The multi-institutional study will look at the combined effect of two techniques: the delivery of computer-based cognitive training exercises, and a method known as transcranial direct current stimulation, in which a weak electrical current is delivered via electrodes to the front of the brain.
Previous research has shown that cognitive training can have lasting beneficial effects. However, it is less clear whether and how those effects translate to a person's functioning in everyday life — something researchers hope to explore further in the current study.
Researchers also want to find out if electrical stimulation can amplify the benefits of cognitive training alone.
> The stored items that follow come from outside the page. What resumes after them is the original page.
(** ** [Configure] *)

(** C5: on an item whose blacklist is still empty, [Configure] makes the
    supplied list of directories the blacklist when the skip option is
    true; when the option is false or missing the item is unchanged, the
    blacklist stays empty whatever list is supplied, and the filter stage
    returns every list of changes as it is. *)
Theorem Configure_sets_blacklist (treediff : TreeDiff)
    (facts : gmap string iface) :
  SkipDirs treediff = [] ->
  (forall dirs,
     facts !! ConfigTreeDiffSkipBlacklist = Some (I_bool true) ->
     facts !! ConfigTreeDiffBlacklistedDirs = Some (I_strings dirs) ->
     Configure treediff facts
     = Returned (mkTreeDiff (previousTree treediff) dirs))
  /\ (facts !! ConfigTreeDiffSkipBlacklist = Some (I_bool false)
      \/ facts !! ConfigTreeDiffSkipBlacklist = None ->
      Configure treediff facts = Returned treediff
      /\ forall diff, applyFilter diff (SkipDirs treediff) = diff).
Proof.
  intros Hnil. split.
  - intros dirs Hskip Hdirs. unfold Configure, map_index.
    rewrite Hskip. simpl. by rewrite Hdirs.
  - intros [Hskip | Hskip]; unfold Configure; rewrite Hskip; simpl;
      (split; [done | intros diff; by rewrite Hnil]).
Qed.

(** C10: [Configure] panics when the skip option is bound to a value that
    is not a boolean, and when it is true while the list of directories is
    missing or is not a list of strings; such inputs exist. *)
Theorem Configure_panics (treediff : TreeDiff) :
  (exists facts, Configure treediff facts = Panicked)
  /\ forall facts : gmap string iface,
       (exists v, facts !! ConfigTreeDiffSkipBlacklist = Some v
                  /\ forall b, v <> I_bool b)
       \/ (facts !! ConfigTreeDiffSkipBlacklist = Some (I_bool true)
           /\ (facts !! ConfigTreeDiffBlacklistedDirs = None
               \/ exists v, facts !! ConfigTreeDiffBlacklistedDirs = Some v
                            /\ forall l, v <> I_strings l)) ->
       Configure treediff facts = Panicked.
Proof.
  split.
  - exists {[ ConfigTreeDiffSkipBlacklist := I_string "yes" ]}. reflexivity.
  - intros facts [(v & Hv & Hnb) | (Hskip & Hdirs)]; unfold Configure.
    + rewrite Hv. destruct v; try done. by destruct (Hnb b).
    + rewrite Hskip. simpl. unfold map_index.
      destruct Hdirs as [-> | (v & -> & Hns)]; [done |].
      destruct v; try done. by destruct (Hns l).
Qed.

(** ** [Initialize] *)

Lemma Initialize_previousTree (treediff : TreeDiff) :
  previousTree (Initialize treediff) = None
  /\ SkipDirs (Initialize treediff) = SkipDirs treediff.
Proof. split; reflexivity. Qed.

Lemma Initialize_of_first (treediff : TreeDiff) :
  previousTree treediff = None -> Initialize treediff = treediff.
Proof. destruct treediff as [prev dirs]. simpl. by intros ->. Qed.

(** ** The scenarios, run *)



(** Second call, where only the content of [a.txt] changed: one
    modification, from the old hash to the new one. *)
Lemma Consume_second_commit_witness :
  (Consume sampleDiffTree (mkTreeDiff (Some tree1) []) (depsOf 102 (Ok tree2))
     [EvFiles; EvNext; EvNext; EvNext; EvClose]).1.1
  = Returned
      (Some {[ DependencyTreeChanges :=
                 I_changes [mkChange (entryOf tree1 (sampleFile "a.txt" 10))
                              (entryOf tree2 (sampleFile "a.txt" 20))] ]},
       None).
Proof.
  pose proof (Consume_second_commit sampleDiffTree newTreeDiff
                (depsOf 101 (Ok tree1)) (depsOf 102 (Ok tree2))
                (mkCommit 101 (Ok tree1)) (mkCommit 102 (Ok tree2))
                tree1 tree2 [] _ _ _ _ _ _
                eq_refl eq_refl eq_refl eq_refl eq_refl eq_refl)
    as (_ & Hm2 & _).
  exact (f_equal (fun m => Returned (Some m, None)) Hm2).
Defined.

(** With [vendor/] blacklisted the second call returns fewer changes than
    the diff of the two trees. *)
Lemma Consume_second_commit_counterexample :
  let treediff := mkTreeDiff None ["vendor/"] in
  let first := Consume sampleDiffTree treediff (depsOf 101 (Ok tree1)) [] in
  let second :=
    Consume sampleDiffTree first.1.2 (depsOf 103 (Ok vendorTree)) first.2 in
  (exists m1, first.1.1 = Returned (Some m1, None))
  /\ exists returned,
       second.1.1
       = Returned (Some {[ DependencyTreeChanges := I_changes returned ]}, None)
       /\ (sampleDiffTree tree1 vendorTree).2 = None
       /\ returned <> (sampleDiffTree tree1 vendorTree).1.
Proof.
  split; [eexists; reflexivity |].
  eexists. split; [reflexivity |]. split; [reflexivity |].
  intros H. apply (f_equal length) in H. discriminate H.
Qed.

(** The three failures, each leaving the item as it was: a commit whose
    tree does not resolve, a listing that breaks off, a diff that fails
    because the listing of the new tree does. *)
Lemma Consume_failure_atomic_witness :
  let unresolved := depsOf 104 (Err (errorString "object not found")) in
  let broken := depsOf 105 (Ok brokenTree) in
  let first := newTreeDiff in
  let later := mkTreeDiff (Some tree1) ["vendor/"] in
  (Consume sampleDiffTree later unresolved []).1
  = (Returned (None, Some (errorString "object not found")), later)
  /\ (Consume sampleDiffTree first broken []).1
     = (Returned (None, Some (errorString "object not found")), first)
  /\ (Consume sampleDiffTree later broken []).1
     = (Returned (None, Some (errorString "object not found")), later).
Proof.
  intros unresolved broken first later.
  assert (forall treediff deps err,
            (Consume sampleDiffTree treediff deps []).1.1
            = Returned (None, Some err) ->
            (Consume sampleDiffTree treediff deps []).1
            = (Returned (None, Some err), treediff)) as Hkeep.
  { intros treediff deps err Herr.
    destruct (Consume_failure_atomic sampleDiffTree treediff deps [])
      as (_ & Hstate & _).
    destruct (Hstate None err Herr) as [_ Hsame].
    destruct (Consume sampleDiffTree treediff deps []) as [[r td] w'].
    simpl in *. by subst. }
  repeat split; apply Hkeep; reflexivity.
Defined.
"We're interested in understanding why some people age well and some don't, and to help develop ways to intervene to enhance cognitive function as people age," Alexander said. "We hope at the end of the study to be able to assess whether there's a real benefit from combining these techniques and whether the combination is better than either one alone."
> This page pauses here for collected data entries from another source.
Lemma notHook_insertNewDataToDb this fuel auth userProgress :
  emitsOnly notHook (insertNewDataToDb this fuel auth userProgress).
Proof.
  unfold insertNewDataToDb, checkNewData.
  destruct auth as [a|]; [|apply emitsOnly_throw].
  scoped_steps ltac:(exact I).
  - eapply emitsOnly_impl; [apply scoped_notHook|].
    by apply (scoped_checkNewDataArrObjType (λ _, True) (Some a) True).
  - apply emitsOnly_forCount. intros [method item] count.
    scoped_steps idtac.
    + eapply emitsOnly_impl; [apply scoped_notHook|].
      by apply (scoped_insertApiDataArrObjTypeToDb (λ _, True) True
                  fuel _ method item false).
    + apply notHook_publish.
Qed.

Lemma notHook_insertNewPublicDataToDb this fuel prevProgress :
  emitsOnly notHook (insertNewPublicDataToDb this fuel prevProgress).
Proof.
  unfold insertNewPublicDataToDb, checkNewPublicData.
  scoped_steps idtac.
  - eapply emitsOnly_impl; [apply scoped_notHook|].
    apply scoped_checkNewDataPublicArrObjType.
  - apply emitsOnly_forCount. intros [method item] count.
    scoped_steps idtac.
    + eapply emitsOnly_impl; [apply scoped_notHook|].
      apply scoped_updateApiDataArrObjTypeToDb.
    + eapply emitsOnly_impl; [apply scoped_notHook|].
      apply scoped_updateApiDataArrTypeToDb.
    + eapply emitsOnly_impl; [apply scoped_notHook|].
      apply scoped_insertApiDataPublicArrObjTypeToDb.
    + apply notHook_publish.
Qed.

Lemma notHook_insertNewDataToDbMultiUser_loop this fuel size items :
  ∀ count progress,
    emitsOnly notHook
      (insertNewDataToDbMultiUser_loop this fuel size items count progress).
Proof.
  induction items as [|[k item] items IH]; intros count progress;
    cbn [insertNewDataToDbMultiUser_loop]; [apply emitsOnly_ret|].
  cbn [snd]. destruct item; try apply IH;
    (apply emitsOnly_bind; [apply notHook_insertNewDataToDb|]);
    intros p; apply IH.
Qed.

End Confinement.

(** ** The end of a run *)

Section EndOfRun.
Context `{Env}.

Lemma unlessOk_bind {A B} P (m : M A) (f : A → M B) :
  emitsOnly P m → (∀ a, unlessOk P (f a)) → unlessOk P (bind m f).
Proof.
  intros Hm Hf s. rewrite bind_run. specialize (Hm s).
  destruct (m s) as [[[a|e|] s1] l1]; cbn [fst snd] in *; try (intros _; exact Hm).
  rewrite snd_after. intros Hno. apply Forall_app. split; [exact Hm|].
  apply Hf. intros b Hb. apply (Hno b). by rewrite fst_after.
Qed.

Lemma belowHundred_publish this p :
  emitsOnly belowHundred (publish this p).
Proof. apply emitsOnly_publish. intros n Hn. exact Hn. Qed.

Lemma belowHundred_silent {A} (m : M A) :
  emitsOnly silent m → emitsOnly belowHundred m.
Proof. apply emitsOnly_impl, silent_belowHundred. Qed.

Lemma belowHundred_insertNewDataToDb this fuel auth userProgress :
  emitsOnly belowHundred (insertNewDataToDb this fuel auth userProgress).
Proof.
  unfold insertNewDataToDb.
  destruct auth as [a|]; [|apply emitsOnly_throw].
  destruct (apiKey a), (apiSecret a);
    try (apply emitsOnly_bind;
         [by apply emitsOnly_setProgress | intros _; apply emitsOnly_ret]).
  apply emitsOnly_bind; [apply belowHundred_silent, silent_checkNewData|].
  intros m. apply emitsOnly_forCount. intros [method item] count.
  apply emitsOnly_bind; [apply belowHundred_silent, silent_readSchema|].
  intros sc.
  apply emitsOnly_bind; [apply belowHundred_silent, silent_getMethodArgMap|].
  intros args.
  apply emitsOnly_bind;
    [apply belowHundred_silent, silent_insertApiDataArrObjTypeToDb|].
  intros _.
  apply emitsOnly_bind; [apply belowHundred_publish|].
  intros _. apply emitsOnly_ret.
Qed.

Lemma belowHundred_insertNewPublicDataToDb this fuel prevProgress :
  emitsOnly belowHundred (insertNewPublicDataToDb this fuel prevProgress).
Proof.
  unfold insertNewPublicDataToDb.
  apply emitsOnly_bind; [apply belowHundred_silent, silent_checkNewPublicData|].
  intros m.
  apply emitsOnly_bind; [|intros _; apply emitsOnly_ret].
  apply emitsOnly_forCount. intros [method item] count.
  apply emitsOnly_bind;
    [apply belowHundred_silent, silent_updateApiDataArrObjTypeToDb|].
  intros _.
  apply emitsOnly_bind;
    [apply belowHundred_silent, silent_updateApiDataArrTypeToDb|].
  intros _.
  apply emitsOnly_bind;
    [apply belowHundred_silent, silent_insertApiDataPublicArrObjTypeToDb|].
  intros _.
  apply emitsOnly_bind; [apply belowHundred_publish|].
  intros _. apply emitsOnly_ret.
Qed.

Lemma belowHundred_insertNewDataToDbMultiUser_loop this fuel size items :
  ∀ count progress,
    emitsOnly belowHundred
      (insertNewDataToDbMultiUser_loop this fuel size items count progress).
Proof.
  induction items as [|[k item] items IH]; intros count progress;
    cbn [insertNewDataToDbMultiUser_loop]; [apply emitsOnly_ret|].
  cbn [snd]. destruct item; try apply IH;
    (apply emitsOnly_bind; [apply belowHundred_insertNewDataToDb|]);
    intros p; apply IH.
Qed.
Researchers will recruit 360 adults between ages 65 and 90 with no significant cognitive impairment or neurodegenerative disease for the randomized clinical trial, which will have 120 participants at each site. Over a 12-week period, some participants will undergo only cognitive training, some only transcranial direct current stimulation and some the combination. Another control group will be tasked with watching and responding to educational videos.
Those receiving both the cognitive training and transcranial direct current stimulation will be asked to complete a series of computer-based visual tasks designed to improve various aspects of their cognitive functioning. As they complete the tasks, an electrical current will directly stimulate the areas of the brain believed to be most important in the cognitive abilities being evaluated.
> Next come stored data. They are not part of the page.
Definition extractOpaqueIdentifiers (text : string) : list string :=
  let matches := matchAll reOpaqueIdentifier text in
  firstn MAX_EXTRACTED_IDENTIFIERS
    (Set_from
       (filter (fun value => (4 <=? String.length value)%nat)
          (map (fun value => sanitizeExtractedIdentifier value) matches))).

(** A string of digits only that has 4 or 5 of them. *)
Definition isShortBareInteger (s : string) : Prop :=
  Forall (fun c => isDigit c = true) (list_ascii_of_string s)
  /\ (String.length s = 4 \/ String.length s = 5)%nat.

Fixpoint lastChar (s : string) : option ascii :=
  match s with
  | EmptyString => None
  | String c s' =>
      match s' with
      | EmptyString => Some c
      | String _ _ => lastChar s'
      end
  end.

(* ----------------------------------------------------------------- *)
(** ** compaction-safeguard.ts: tool failures, file lists, message text *)

(** The line feed. *)
Definition nl : string := String "010" EmptyString.

Record ToolFailure := {
  f_toolCallId : string;
  f_toolName : string;
  f_summary : string;
  f_meta : option string
}.

(** [text.replace(/\s+/g, " ")]: [inRun] tells that the previous character
    was white space. *)
Fixpoint collapseSpaces (s : string) (inRun : bool) : string :=
  match s with
  | EmptyString => EmptyString
  | String c s' =>
      if isSpace c then
        if inRun then collapseSpaces s' true
        else String " " (collapseSpaces s' true)
      else String c (collapseSpaces s' false)
  end.

Definition normalizeFailureText (text : string) : string :=
  trim (collapseSpaces text false).

Definition truncateFailureText (text : string) (maxChars : nat) : string :=
  if (String.length text <=? maxChars)%nat then text
  else (sliceString (Nat.max 0 (maxChars - 3)) text ++ "...")%string.

Definition isEmptyString (s : string) : bool := (String.length s =? 0)%nat.

(** The printed form of an integer. *)
Definition showZ (z : Z) : string := NilZero.string_of_int (Z.to_int z).

Definition formatToolFailureMeta (details : option ToolDetails) : option string :=
  match details with
  | None => None
  | Some record =>
      let parts :=
        match status record with
        | Some status =>
            if isEmptyString status then [] else [("status=" ++ status)%string]
        | None => []
        end in
      let parts :=
        match exitCode record with
        | Some exitCode => parts ++ [("exitCode=" ++ showZ exitCode)%string]
        | None => parts
        end in
      if (0 <? List.length parts)%nat then Some (join " " parts) else None
  end.

Definition extractToolResultText (content : MessageContent) : string :=
  match content with
  | ContentBlocks blocks =>
      let parts :=
        flat_map (fun block =>
                    match block_type block, block_text block with
                    | Some type, Some text =>
                        if String.eqb type "text" then [text] else []
                    | _, _ => []
                    end)
                 blocks in
      join nl parts
  | _ => EmptyString
  end.

(** Body of the loop of [collectToolFailures] on the pair of [failures] and
    [seen]. *)
Definition collectToolFailureStep (state : list ToolFailure * list string)
    (message : AgentMessage) : list ToolFailure * list string :=
  let (failures, seen) := state in
  if negb (String.eqb (role message) "toolResult") then state
  else if negb (isError message) then state
  else
    let toolCallId :=
      match toolCallId message with Some id => id | None => EmptyString end in
    if isEmptyString toolCallId || Set_has toolCallId seen then state
    else
      let seen := Set_add toolCallId seen in
      let toolName :=
        match toolName message with
        | Some name => if isEmptyString (trim name) then "tool"%string else name
        | None => "tool"%string
        end in
      let rawText := extractToolResultText (content message) in
      let meta := formatToolFailureMeta (details message) in
      let normalized := normalizeFailureText rawText in
      let summary :=
        truncateFailureText
          (if isEmptyString normalized
           then match meta with
                | Some _ => "failed"%string
                | None => "failed (no output)"%string
                end
           else normalized)
          MAX_TOOL_FAILURE_CHARS in
      (failures ++ [{| f_toolCallId := toolCallId; f_toolName := toolName;
                       f_summary := summary; f_meta := meta |}], seen).

Definition collectToolFailures (messages : list AgentMessage) : list ToolFailure :=
  fst (fold_left collectToolFailureStep messages ([], [])).

Definition formatToolFailuresSection (failures : list ToolFailure) : string :=
  if (List.length failures =? 0)%nat then EmptyString
  else
    let lines :=
      map (fun failure =>
             let meta :=
               match f_meta failure with
               | Some meta => (" (" ++ meta ++ ")")%string
               | None => EmptyString
               end in
             ("- " ++ f_toolName failure ++ meta ++ ": " ++ f_summary failure)%string)
          (firstn MAX_TOOL_FAILURES failures) in
    let lines :=
      if (MAX_TOOL_FAILURES <? List.length failures)%nat
      then lines ++ [("- ...and " ++
                      showZ (Z.of_nat (List.length failures - MAX_TOOL_FAILURES)) ++
                      " more")%string]
      else lines in
    (nl ++ nl ++ "## Tool Failures" ++ nl ++ join nl lines)%string.

(** The three sets of [FileOperations], each in insertion order. *)
Record FileOperations := {
  fo_read : list string;
  fo_edited : list string;
  fo_written : list string
}.

(** The comparison of [toSorted()] without a comparator: by code units. *)
Definition compareStrings (a b : string) : Q :=
  match String.compare a b with
  | Lt => -1
  | Eq => 0
  | Gt => 1
  end.

Definition toSorted (l : list string) : list string := Array_sort compareStrings l.

Record FileLists := {
  readFiles : list string;
  modifiedFiles : list string
}.

Definition computeFileLists (fileOps : FileOperations) : FileLists :=
  let modified := Set_from (fo_edited fileOps ++ fo_written fileOps) in
  let readFiles :=
    toSorted (filter (fun f => negb (Set_has f modified)) (fo_read fileOps)) in
  let modifiedFiles := toSorted modified in
  {| readFiles := readFiles; modifiedFiles := modifiedFiles |}.

Definition formatFileOperations (readFiles modifiedFiles : list string) : string :=
  let sections :=
    if (0 <? List.length readFiles)%nat
    then [("<read-files>" ++ nl ++ join nl readFiles ++ nl ++ "</read-files>")%string]
    else [] in
  let sections :=
    if (0 <? List.length modifiedFiles)%nat
    then sections ++
         [("<modified-files>" ++ nl ++ join nl modifiedFiles ++ nl ++
           "</modified-files>")%string]
    else sections in
  if (List.length sections =? 0)%nat then EmptyString
  else (nl ++ nl ++ join (nl ++ nl) sections)%string.

Definition extractMessageText (message : AgentMessage) : string :=
  match content message with
  | ContentString text => trim text
  | ContentBlocks blocks =>
      let parts :=
        flat_map (fun block =>
                    match block_text block with
                    | Some text =>
                        if (0 <? String.length (trim text))%nat then [trim text] else []
                    | None => []
                    end)
                 blocks in
      trim (join nl parts)
  | ContentOther => EmptyString
  end.

Definition formatPreservedTurnsSection (messages : list AgentMessage) : string :=
  if (List.length messages =? 0)%nat then EmptyString
  else
    let lines :=
      flat_map (fun message =>
                  let role :=
                    if String.eqb (role message) "assistant"
                    then "Assistant"%string else "User"%string in
                  let text := extractMessageText message in
                  if isEmptyString text then []
                  else
                    let trimmed :=
                      if (MAX_RECENT_TURN_TEXT_CHARS <? String.length text)%nat
                      then (sliceString MAX_RECENT_TURN_TEXT_CHARS text ++ "...")%string
                      else text in
                    [("- " ++ role ++ ": " ++ trimmed)%string])
               messages in
    if (List.length lines =? 0)%nat then EmptyString
    else (nl ++ nl ++ "## Recent turns preserved verbatim" ++ nl ++ join nl lines)%string.

Definition buildCompactionStructureInstructions (customInstructions : option string)
  : string :=
  let sectionsTemplate :=
    join nl
      (["Produce a compact, factual summary with these exact section headings:"%string]
       ++ REQUIRED_SUMMARY_SECTIONS ++
       ["For ## Exact identifiers, preserve literal values exactly as seen (IDs, URLs, file paths, ports, hashes, dates, times)."%string;
        "Do not omit unresolved asks from the user."%string]) in
  match customInstructions with
  | Some text =>
      let custom := trim text in
      if isEmptyString custom then sectionsTemplate
      else (sectionsTemplate ++ nl ++ nl ++ "Additional focus:" ++ nl ++ custom)%string
  | None => sectionsTemplate
  end.

(** The loop of [extractLatestUserAsk] over the messages from the last to
    the first. *)
Fixpoint latestUserAskFrom (fromLast : list AgentMessage) : option string :=
  match fromLast with
  | [] => None
  | msg :: earlier =>
      if negb (String.eqb (role msg) "user") then latestUserAskFrom earlier
      else
        let text := extractMessageText msg in
        if isEmptyString text then latestUserAskFrom earlier else Some text
  end.

Definition extractLatestUserAsk (messages : list AgentMessage) : option string :=
  latestUserAskFrom (rev messages).

(* ----------------------------------------------------------------- *)
(** ** Calls that may throw *)

Inductive result (A : Type) : Type :=
| Ok (value : A)
| Thrown (error : string).
Arguments Ok {A} value.
Arguments Thrown {A} error.

Definition bind {A B : Type} (m : result A) (f : A -> result B) : result B :=
  match m with
  | Ok value => f value
  | Thrown error => Thrown error
  end.

Notation "x <- m ;; f" := (bind m (fun x => f))
  (at level 61, m at next level, right associativity).

(** [try { body } catch (error) { handler }] *)
Definition tryCatch {A : Type} (body : result A) (handler : string -> result A)
  : result A :=
  match body with
  | Ok value => Ok value
  | Thrown error => handler error
  end.

(* ----------------------------------------------------------------- *)
(** ** compaction-safeguard.ts: the [session_before_compact] handler *)

(** Modelled from the spec: [SAFETY_MARGIN] is imported from [compaction.js],
    which is not among the sources; the specification gives its value. *)
Definition SAFETY_MARGIN : Q := 1.2.

Definition MAX_SUMMARY_CONTEXT_CHARS : nat := 2000.

Record CompactionSettings := {
  reserveTokens : Q
}.

(** [preparation]; [tokensBefore] is [None] when it is not a finite number,
    and [turnPrefixMessages] is [None] when the field is undefined, which the
    handler itself provides for ([preparation.turnPrefixMessages ?? []]). *)
Record CompactionRequest := {
  messagesToSummarize : list AgentMessage;
  turnPrefixMessages : option (list AgentMessage);
  isSplitTurn : bool;
  firstKeptEntryId : string;
  tokensBefore : option Q;
  previousSummary : option string;
  settings : CompactionSettings;
  fileOps : FileOperations
}.

Record CompactionArtifact := {
  summary : string;
  a_firstKeptEntryId : string;
  a_tokensBefore : option Q;
  a_details : FileLists
}.

(** The value of the runtime registry for a session; a field is [None] when
    it is absent (for the two counters: when it is no finite number). *)
Record SafeguardRuntime := {
  rt_contextWindowTokens : option Q;
  rt_recentTurnsPreserve : option Q;
  rt_qualityGuardEnabled : option bool;
  rt_qualityGuardMaxRetries : option Q;
  rt_maxHistoryShare : option Q
}.

Record PruneResult := {
  pr_messages : list AgentMessage;
  droppedMessagesList : list AgentMessage;
  droppedChunks : Z;
  droppedMessages : Z
}.

(** [runtime?.field] *)
Definition runtimeField {A : Type} (runtime : option SafeguardRuntime)
    (field : SafeguardRuntime -> option A) : option A :=
  match runtime with
  | Some r => field r
  | None => None
  end.

(** [value ?? fallback] *)
Definition orElse {A : Type} (value : option A) (fallback : A) : A :=
  match value with
  | Some v => v
  | None => fallback
  end.

(** [[...value]]: spreading a value that is undefined throws a TypeError,
    whose message is the engine's. *)
Definition spread {T : Type} (value : option (list T)) : result (list T) :=
  match value with
  | Some elements => Ok elements
  | None => Thrown "TypeError"
  end.

(** [a.slice(-n)] *)
Definition sliceLast {T : Type} (n : nat) (l : list T) : list T :=
  skipn (List.length l - n) l.

Set Implicit Arguments.

Section Handler.

(** The model handle, the session manager and the cancellation signal are
    passed through to the collaborators. *)
Variables Model SessionManager AbortSignal : Type.

Record SummarizeParams := {
  sp_messages : list AgentMessage;
  sp_model : Model;
  sp_apiKey : string;
  sp_signal : AbortSignal;
  sp_reserveTokens : Z;
  sp_maxChunkTokens : Z;
  sp_contextWindow : Q;
  sp_customInstructions : option string;
  sp_previousSummary : option string
}.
Researchers will look at whether using transcranial direct current stimulation to boost the brain's plasticity — or its ability to change — results in optimal benefit from the cognitive training.
"We are learning that the brain is not static but rather dynamic and we can continue to have beneficial changes in the brain as we age, and the idea is to see if we can stimulate that," Alexander said. "We think that this combination of direct current stimulation with cognitive training may augment the benefits and enhance the structural and functional changes that we see in the brain."
All study participants will complete a battery of tests to assess their memory, language, visual spatial skills, attention and everyday functioning abilities at the start of the study, after 12 weeks and at a one-year follow-up visit. Researchers also will use state-of-the-art neuroimaging techniques to assess the structure and function of participants' brain at each of those time points.
"Studying age-related cognitive decline is critical, especially at a time when people worldwide are living longer," Alexander said.
From 2025 to 2050, the older population is projected to almost double to 1.6 billion globally, according to the U.S. Census Bureau.
"As we age, we often experience changes in aspects of our memory, our ability to attend to things, and our ability to problem-solve. These kinds of changes are common, and they can cause real concern and reduce our quality of life, interfering with our ability to function at our best," Alexander said. "So we think it's really important to be able to understand the mechanisms underlying these changes and the kinds of things we can do to enhance cognitive performance as we age, to prevent decline from occurring."
Alexander's collaborators at the UA are John Allen, University Distinguished Professor of psychology, cognitive science and neuroscience and a member of the BIO5 Institute; Alex Hishaw, assistant professor of neurology and psychiatry; and Ted Trouard, professor of biomedical engineering, associate professor of radiology and member of the BIO5 Institute and the Evelyn F. McKnight Brain Institute.